[Records excerpted from a collection]
◇ ◇ ◇
(* ===== verification/ReaderFactory.v ===== *)
(** * Choosing a log reader

    Models [src/pkg/reader/reader_factory.go] and the constructors it calls
    ([NewFileReader], [NewContainerReader], [NewWindowsEventLogReader],
    [NewMacOSLogReader]), together with the agent's translation of its
    configuration ([setupLogReader] of [src/cmd/agent/main.go], up to [Start]).
    The Kubernetes client library is the parameter [kube]. *)
From S2P Require Import Prelude Utf8 GoStrings Host Config.

(** [LogSourceType] and its constants. *)
Definition FileSourceType : string := "file".
Definition ContainerSourceType : string := "container".
Definition PodSourceType : string := "pod".
Definition WindowsEventSourceType : string := "windows_event".
Definition MacOSASLSourceType : string := "macos_asl".

Definition source_types : list string :=
  [FileSourceType; ContainerSourceType; PodSourceType; WindowsEventSourceType; MacOSASLSourceType].

Module LogSourceConfig.
Record t := mk {
  Type_ : string;
  Path : string;
  Namespace : string;
  PodName : string;
  ContainerName : string;
  PodSelector : string;
  NamespaceSelector : string;
  WindowsEventLogName : string;
  WindowsEventLogLevel : string;
  MacOSLogQuery : string;
}.
End LogSourceConfig.

(** [rest.InClusterConfig] and [kubernetes.NewForConfig]. *)
Record kube := mkKube {
  rest_config : Type;
  clientset : Type;
  InClusterConfig : result rest_config;
  NewForConfig : rest_config -> result clientset;
}.

(** The readers that implement the interface [LogReader], with what their
    constructors store. *)
Inductive log_reader (K : kube) : Type :=
| FileLogReader (path : string)
| ContainerLogReader (namespace podName containerName : string) (cs : clientset K)
| WindowsLogReader (logName minLevel : string)
| MacOSLogReader (query : string).
Arguments FileLogReader {K}.
Arguments ContainerLogReader {K}.
Arguments WindowsLogReader {K}.
Arguments MacOSLogReader {K}.

Section factory.
Context (K : kube) (table : N -> N) (h : host).

(** [ParseSourceType] *)
Definition ParseSourceType (sourceType : string) : result string :=
  let s := ToLower table sourceType in
  if bool_decide (s = FileSourceType) then Ok FileSourceType
  else if bool_decide (s = ContainerSourceType) then Ok ContainerSourceType
  else if bool_decide (s = PodSourceType) then Ok PodSourceType
  else if bool_decide (s ∈@{list string} [WindowsEventSourceType; "windows"; "event"])
  then Ok WindowsEventSourceType
  else if bool_decide (s ∈@{list string} [MacOSASLSourceType; "macos"; "asl"])
  then Ok MacOSASLSourceType
  else Err (ErrorfArg "unknown log source type: %s" sourceType).

(** [NewContainerReader] *)
Definition NewContainerReader (namespace podName containerName : string) : result (log_reader K) :=
  config ← wrap_err "error creating in-cluster config: %v" (InClusterConfig K);
  cs ← wrap_err "error creating kubernetes client: %v" (NewForConfig K config);
  Ok (ContainerLogReader namespace podName containerName cs).

(** [NewWindowsEventLogReader] *)
Definition NewWindowsEventLogReader (logName minLevel : string) : result (log_reader K) :=
  let logName := if String.eqb logName "" then "Application" else logName in
  let level := if String.eqb minLevel "" then "Information" else minLevel in
  Ok (WindowsLogReader logName level).

(** [windowsEventLogReaderFactory]: the build for Windows replaces the default. *)
Definition windowsEventLogReaderFactory (logName minLevel : string) : result (log_reader K) :=
  if bool_decide (GOOS h = "windows") then NewWindowsEventLogReader logName minLevel
  else Err (Errorf "windows event log reader is only available on Windows").

(** [macosLogReaderFactory]: the build for macOS replaces the default. *)
Definition macosLogReaderFactory (query : string) : result (log_reader K) :=
  if bool_decide (GOOS h = "darwin") then Ok (MacOSLogReader query)
  else Err (Errorf "macOS log reader is only available on macOS").

(** [NewReader] *)
Definition NewReader (c : LogSourceConfig.t) : result (log_reader K) :=
  let ty := LogSourceConfig.Type_ c in
  if bool_decide (ty = FileSourceType) then
    _ ← fail_if (String.eqb (LogSourceConfig.Path c) "")
          (Errorf "path is required for file source type");
    Ok (FileLogReader (LogSourceConfig.Path c))
  else if bool_decide (ty = ContainerSourceType) then
    _ ← fail_if (String.eqb (LogSourceConfig.Namespace c) "")
          (Errorf "namespace is required for container source type");
    _ ← fail_if (String.eqb (LogSourceConfig.PodName c) "")
          (Errorf "pod name is required for container source type");
    _ ← fail_if (String.eqb (LogSourceConfig.ContainerName c) "")
          (Errorf "container name is required for container source type");
    NewContainerReader (LogSourceConfig.Namespace c) (LogSourceConfig.PodName c)
      (LogSourceConfig.ContainerName c)
  else if bool_decide (ty = PodSourceType) then
    Err (Errorf "pod source type not implemented yet")
  else if bool_decide (ty = WindowsEventSourceType) then
    _ ← fail_if (negb (bool_decide (GOOS h = "windows")))
          (Errorf "windows event log source type is only supported on Windows");
    let name := if String.eqb (LogSourceConfig.WindowsEventLogName c) "" then "Application"
                else LogSourceConfig.WindowsEventLogName c in
    let level := if String.eqb (LogSourceConfig.WindowsEventLogLevel c) "" then "Information"
                 else LogSourceConfig.WindowsEventLogLevel c in
    windowsEventLogReaderFactory name level
  else if bool_decide (ty = MacOSASLSourceType) then
    _ ← fail_if (negb (bool_decide (GOOS h = "darwin")))
          (Errorf "macOS ASL source type is only supported on macOS");
    macosLogReaderFactory (LogSourceConfig.MacOSLogQuery c)
  else Err (ErrorfArg "unknown log source type: %s" ty).

(** The source configuration the agent derives from its own: [setupLogReader]. *)
Definition source_config (cfg : Config.t) : LogSourceConfig.t := {|
  LogSourceConfig.Type_ := Config.LogSourceType cfg;
  LogSourceConfig.Path := Config.LogPath cfg;
  LogSourceConfig.Namespace := Config.Namespace cfg;
  LogSourceConfig.PodName := Config.PodName cfg;
  LogSourceConfig.ContainerName := Config.ContainerName cfg;
  LogSourceConfig.PodSelector := "";
  LogSourceConfig.NamespaceSelector := "";
  LogSourceConfig.WindowsEventLogName := Config.WindowsEventLogName cfg;
  LogSourceConfig.WindowsEventLogLevel := Config.WindowsEventLogLevel cfg;
  LogSourceConfig.MacOSLogQuery := Config.MacOSLogQuery cfg;
|}.

(** What a source type needs to be usable. *)
Definition source_supported (cfg : Config.t) : Prop :=
  (Config.LogSourceType cfg = FileSourceType) \/
  (Config.LogSourceType cfg = ContainerSourceType /\
     exists rc cs, InClusterConfig K = Ok rc /\ NewForConfig K rc = Ok cs) \/
  (Config.LogSourceType cfg = WindowsEventSourceType) \/
  (Config.LogSourceType cfg = MacOSASLSourceType).

End factory.

Module ReaderFactoryProperties.

(** Validation at load time is in step with construction: for a loaded
    configuration, building the reader succeeds exactly when the source type is
    [file], [windows_event] or [macos_asl], or is [container] and the agent runs
    in a cluster.  None of the per-field or per-platform checks of the factory
    can fail then. *)
Theorem loaded_config_reader (K : kube) unmarshal h path cfg :
  LoadConfig unmarshal h path = Ok cfg ->
  is_ok (NewReader K h (source_config cfg)) = true <-> source_supported K cfg.
Proof.
  intros (raw & _ & (Hs & _))%LoadConfig_inv. destruct Hs as (Hf & Hc & _ & Hw & Hm).
  unfold NewReader, source_config, source_supported, windowsEventLogReaderFactory,
    macosLogReaderFactory, NewContainerReader, NewWindowsEventLogReader; simpl.
  unfold FileSourceType, ContainerSourceType, PodSourceType, WindowsEventSourceType,
    MacOSASLSourceType, FileLogSource, ContainerLogSource, WindowsEventLogSource,
    MacOSASLLogSource in *.
  destruct (decide (Config.LogSourceType cfg = "file")) as [E|N1].
  { rewrite E in *; simpl. rewrite (proj2 (String.eqb_neq _ _) (Hf eq_refl)). simpl. split; auto. }
  rewrite (bool_decide_eq_false_2 _ N1).
  destruct (decide (Config.LogSourceType cfg = "container")) as [E|N2].
  { rewrite E in *; simpl. destruct (Hc eq_refl) as (H1 & H2 & H3).
    apply String.eqb_neq in H1, H2, H3. rewrite H1, H2, H3; simpl.
    destruct (InClusterConfig K) as [rc| |]; simpl;
      [destruct (NewForConfig K rc) as [cs| |] eqn:En; simpl| |].
    1: split; [intros _; right; left; eauto|done].
    all: split; [done|intros [?|[(_ & ? & ? & ? & ?)|[?|?]]]; congruence]. }
  rewrite (bool_decide_eq_false_2 _ N2).
  destruct (decide (Config.LogSourceType cfg = "pod")) as [E|N3].
  { rewrite E in *; simpl. split; [done|]. intros [?|[[? _]|[?|?]]]; congruence. }
  rewrite (bool_decide_eq_false_2 _ N3).
  destruct (decide (Config.LogSourceType cfg = "windows_event")) as [E|N4].
  { rewrite E in *; simpl. rewrite Hw by done. simpl. split; auto. }
  rewrite (bool_decide_eq_false_2 _ N4).
  destruct (decide (Config.LogSourceType cfg = "macos_asl")) as [E|N5].
  { rewrite E in *; simpl. rewrite Hm by done. simpl. split; auto 6. }
  rewrite (bool_decide_eq_false_2 _ N5). simpl. split; [done|].
  by intros [?|[[? _]|[?|?]]].
Qed.

(** A configuration of type [pod], which loading accepts (and for which it
    demands a selector), can never be run: no reader exists for it. *)
Theorem pod_source_unusable (K : kube) h cfg :
  Config.LogSourceType cfg = PodLogSource ->
  (validate_source h cfg = Ok tt <-> Config.PodSelector cfg <> ∅) /\
  NewReader K h (source_config cfg) = Err (Errorf "pod source type not implemented yet").
Proof.
  intros E. split; [|unfold NewReader, source_config; simpl; by rewrite E].
  rewrite validate_source_ok. unfold source_ok. rewrite E. naive_solver.
Qed.

(** [ParseSourceType] is the identity on the names of the source types, in
    any capitalisation, and its result is always one of them. *)
Theorem ParseSourceType_spec table s t :
  ParseSourceType table s = Ok t ->
  t ∈ source_types /\
  (ToLower table s = t \/
   (t = WindowsEventSourceType /\ ToLower table s ∈@{list string} ["windows"; "event"]) \/
   (t = MacOSASLSourceType /\ ToLower table s ∈@{list string} ["macos"; "asl"])).
Proof.
  unfold ParseSourceType, source_types.
  repeat case_bool_decide; intros [= <-]; set_solver.
Qed.

Definition in_cluster : kube := mkKube unit unit (Ok tt) (fun _ => Ok tt).

Lemma loaded_config_reader_witness :
  is_ok (NewReader in_cluster ConfigProperties.example_host
    (source_config (set_defaults ConfigProperties.example_host ConfigProperties.raw_example))) = true.
Proof.
  apply (loaded_config_reader in_cluster (fun _ => Ok ConfigProperties.raw_example)
    ConfigProperties.example_host "config.yaml"); [reflexivity|]. left. reflexivity.
Defined.

Definition pod_config : Config.t :=
  let c := ConfigProperties.raw_example in
  Config.mk (Config.LogPath c) (Config.ServerURL c) (Config.BatchSize c) (Config.FlushInterval c)
    "pod" "" "" "" {[ "app" := "web" ]} ∅ "" "" "" (Config.Telemetry c) (Config.Security c).

Lemma pod_source_unusable_witness :
  validate_source ConfigProperties.example_host pod_config = Ok tt /\
  NewReader in_cluster ConfigProperties.example_host (source_config pod_config) =
    Err (Errorf "pod source type not implemented yet").
Proof.
  split; [reflexivity|].
  apply (pod_source_unusable in_cluster ConfigProperties.example_host pod_config). reflexivity.
Defined.

Lemma ParseSourceType_spec_witness :
  ParseSourceType id "Windows" = Ok WindowsEventSourceType /\ WindowsEventSourceType ∈ source_types.
Proof.
  split; [reflexivity|]. apply (ParseSourceType_spec id "Windows"). reflexivity.
Defined.

End ReaderFactoryProperties.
◇ ◇ ◇
Would you please repeat exactly the lines above, starting at the line with "Definition ParseSourceType (sourceType" and stopping at the line with "(** [windowsEventLogReaderFactory]: the", both included?

Definition ParseSourceType (sourceType : string) : result string :=
  let s := ToLower table sourceType in
  if bool_decide (s = FileSourceType) then Ok FileSourceType
  else if bool_decide (s = ContainerSourceType) then Ok ContainerSourceType
  else if bool_decide (s = PodSourceType) then Ok PodSourceType
  else if bool_decide (s ∈@{list string} [WindowsEventSourceType; "windows"; "event"])
  then Ok WindowsEventSourceType
  else if bool_decide (s ∈@{list string} [MacOSASLSourceType; "macos"; "asl"])
  then Ok MacOSASLSourceType
  else Err (ErrorfArg "unknown log source type: %s" sourceType).

(** [NewContainerReader] *)
Definition NewContainerReader (namespace podName containerName : string) : result (log_reader K) :=
  config ← wrap_err "error creating in-cluster config: %v" (InClusterConfig K);
  cs ← wrap_err "error creating kubernetes client: %v" (NewForConfig K config);
  Ok (ContainerLogReader namespace podName containerName cs).

(** [NewWindowsEventLogReader] *)
Definition NewWindowsEventLogReader (logName minLevel : string) : result (log_reader K) :=
  let logName := if String.eqb logName "" then "Application" else logName in
  let level := if String.eqb minLevel "" then "Information" else minLevel in
  Ok (WindowsLogReader logName level).

(** [windowsEventLogReaderFactory]: the build for Windows replaces the default. *)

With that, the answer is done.